- _ABOUT THIS TASK_: Read the data below. Every line holding the string "None" must be copied.

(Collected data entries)
┄┄┄┄┄┄┄┄┄┄

(** C4: [find_company_cik] sends the search and nothing else; on a
    non-empty result it returns [int] of the first company's cik, and it
    returns [None] exactly when the search returns the empty list. *)
Theorem find_company_cik_first_result self query :
  (find_company_cik self query).1 = (search_company self query).1
  /\ (forall c rest,
        (search_company self query).2 = Ok (c :: rest) ->
        (find_company_cik self query).2 =
          py_int (Company.cik c) ≫= fun z => Ok (Some z))
  /\ (forall c rest z,
        (search_company self query).2 = Ok (c :: rest) ->
        Company.cik c = PyInt z ->
        (find_company_cik self query).2 = Ok (Some z))
  /\ ((find_company_cik self query).2 = Ok None <->
      (search_company self query).2 = Ok [])
  /\ (forall e,
        (search_company self query).2 = Raise e ->
        (find_company_cik self query).2 = Raise e).
Proof.
  unfold Client.find_company_cik.
  destruct (search_company self query) as [tr [[|c rest]|e]];
    cbn [mbind io_bind mret io_ret lift fst snd].
  - rewrite (right_id_L [] (++)). by split_and!.
  - destruct (py_int (Company.cik c)) as [z|e] eqn:Hz;
      cbn [mbind io_bind mret io_ret lift fst snd result_bind];
      rewrite ?(right_id_L [] (++)).
    all: split_and!; [first [done|by rewrite (right_id_L [] (++))]| | |by split|done].
    all: intros; simplify_eq/=; rewrite ?Hz; try done.
    all: match goal with H : Company.cik _ = PyInt _ |- _ => rewrite H in Hz end.
    all: cbn [Client.py_int] in Hz; congruence.
  - split_and!; [done..|by split|by intros e0 [= ->]].
Qed.


(** C6: [get_transcripts] sends one GET, to the transcripts endpoint,
    and its parameters hold [companyId] exactly when [company_id] is
    truthy: for [None] and for [0] they are [{"page": page}] alone. *)
Theorem company_filter_only_when_truthy self page company_id :
  requests_sent (get_transcripts self page company_id).1 =
    [(urljoin BASE_URL "transcripts", transcripts_params page company_id)]
  /\ (is_Some (transcripts_params page company_id !! "companyId") <->
      truthy company_id = true)
  /\ (truthy company_id = false <-> company_id = None \/ company_id = Some 0%Z)
  /\ (truthy company_id = false ->
      transcripts_params page company_id = {[ "page" := PyInt page ]})
  /\ (forall c, company_id = Some c -> c <> 0%Z ->
      transcripts_params page company_id =
        <[ "companyId" := PyInt c ]> {[ "page" := PyInt page ]}).
Proof.
  split_and!.
  - rewrite get_transcripts_request. cbn zeta. cbn [fst]. apply request_sends_one.
  - unfold transcripts_params. destruct (truthy company_id).
    + rewrite lookup_insert_eq. by split.
    + rewrite lookup_singleton_ne by done. split; [by intros [? ?]|done].
  - destruct company_id as [c|]; cbn [truthy].
    + rewrite negb_false_iff, Z.eqb_eq. split; [intros ->; by right|].
      by intros [|[= ->]].
    + split; [by left|done].
  - unfold transcripts_params. by intros ->.
  - intros c -> Hc. unfold transcripts_params. cbn [truthy py_of_optional].
    by rewrite (proj2 (Z.eqb_neq c 0) Hc).
Qed.

End ClientProperties.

┄┄┄┄┄┄┄┄┄┄

- _YOUR RESPONSE_:
    returns [None] exactly when the search returns the empty list. *)
  /\ ((find_company_cik self query).2 = Ok None <->
    truthy: for [None] and for [0] they are [{"page": page}] alone. *)
  /\ (truthy company_id = false <-> company_id = None \/ company_id = Some 0%Z)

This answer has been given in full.